Dr. Rainer Gruessner is a highly dedicated and expert medical professional serving as surgeon in the realm of transplantation. He is currently serving as a Professor of Surgery and Immunology at the University of Arizona. He is a trusted and accomplished surgeon, physician, and scientist devoted to helping patients with complex disorders of the pancreas, liver and small bowel.
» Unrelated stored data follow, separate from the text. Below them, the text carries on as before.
(** [makeTopdownDir]; its result is not looked at. *)
Definition makeTopdownDir (fs : Files) : result Files :=
  if exists_ fs topdownPath then Ok fs
  else match py_mkdir true topdownPath fs with
       | Ok fs => touch (path_join topdownPath "__init__.py") fs
       | Raise OSError_ => Ok fs
       | Raise e => Raise e
       end.

Definition downloadFile (url path : string) (fs : Files) : result (bool * Files) :=
  match web url with
  | Ok data =>
      match write_file path data fs with
      | Ok fs => Ok (true, fs)
      | Raise OSError_ => Ok (false, fs)
      | Raise e => Raise e
      end
  | Raise OSError_ | Raise SocketError_ => Ok (false, fs)
  | Raise e => Raise e
  end.

Definition downloadManifest (fs : Files) : result (bool * Files) :=
  fs ← py_mkdir false (dirname manifestFilePath) fs;
  downloadFile (String.append (uarchSpecRepoUrl CONFIG) (manifestFileName CONFIG)) manifestFilePath fs.

Definition spec_url (name file : string) : string := cat [uarchSpecRepoUrl CONFIG; name; "/"%string; basename file].

Definition downloadUarchSpec (s : UarchSpec) (file : string) (fs : Files) : result (bool * Files) :=
  let path := dirname file in
  fs ← py_mkdir false path fs;
  downloadFile (spec_url (s_name s) file) (path_join path file) fs.

Definition downloadtopdownMetrics (s : UarchSpec) (fs : Files) : result Files :=
  match od_get String.eqb (s_name s) TOPDOWN_RATIOS_MODULES with
  | Some ratiosModuleName =>
      let path := path_join topdownPath (s_name s) in
      if exists_ fs path then Ok fs
      else fs ← py_mkdir false path fs;
           '(_, fs) ← downloadFile (String.append (topdownRatiosRepoUrl CONFIG) ratiosModuleName) (path_join path "__init__.py") fs;
           Ok fs
  | None => Ok fs
  end.

(** One entry of [downloadUarchSpecDb]: without a file of core events there is no path to look for. *)
Definition download_spec (fs : Files) (kv : string * UarchSpec) : result Files :=
  file ← or_raise TypeError_ (coreEventsDbFile kv.2);
  fs ← (if exists_ fs file then Ok fs else '(_, fs) ← downloadUarchSpec kv.2 file fs; Ok fs);
  downloadtopdownMetrics kv.2 fs.

Definition downloadUarchSpecDb (db : SpecDb) (fs : Files) : result Files :=
  fs ← makeTopdownDir fs; mfor download_spec fs db.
He is responsible for a number of firsts in the surgical world including being involved in the first split pancreas transplant in 1988, he was the first to develop a standardized technique for living donor intestinal transplants in 1997, he was the first to perform a preemptive living donor liver transplant for oxalosis in 1998, he was the first to perform a laparoscopic living donor distal pancreatectomy and nephrectomy in 2000, and the first to perform a robot assisted total pancreatectomy with islet autotransplant in 2012. Rainer Gruessner obtained his medical degree and his medical thesis (“summa cum laude”) from the Johannes Gutenberg University School of Medicine in Mainz, Germany, in 1983. He obtained his professorial thesis (“Habilitation”) from the Philipps University in Marburg, Germany, in 1991. Rainer Gruessner did his residency at the Johannes Gutenberg University before completing a 2-year fellowship in transplantation surgery at the University of Minnesota. He also received clinical training in vascular surgery at Philipps University in Germany, and in living donor liver transplantation at Kyoto University in Japan. He is a member of the most prestigious surgical societies and has published over 600 manuscripts, abstracts and book chapters. received much of his education within the country of Germany at the Johannes Gutenberg University within the School of Medicine. He is the editor of 2 standard textbooks on transplant surgery.

Dr Rainer Gruessner
Dr Rainer Gruessner

Dr. Rainer Gruessner is the former Director the Hepatopancreaticobiliary Surgery Program at the University of Arizona. He is largely responsible for expanding not only the hepatopancreaticobiliary and transplant programs, but the Department of Surgery as a whole. He created three new divisions including various new clinical programs within the Department of Surgery. Dr. Rainer Gruessner also introduced robotic and minimally invasive procedures throughout all the surgical department’s subspecialties. He is credited with transforming a below-average Department of Surgery into one with a national reputation.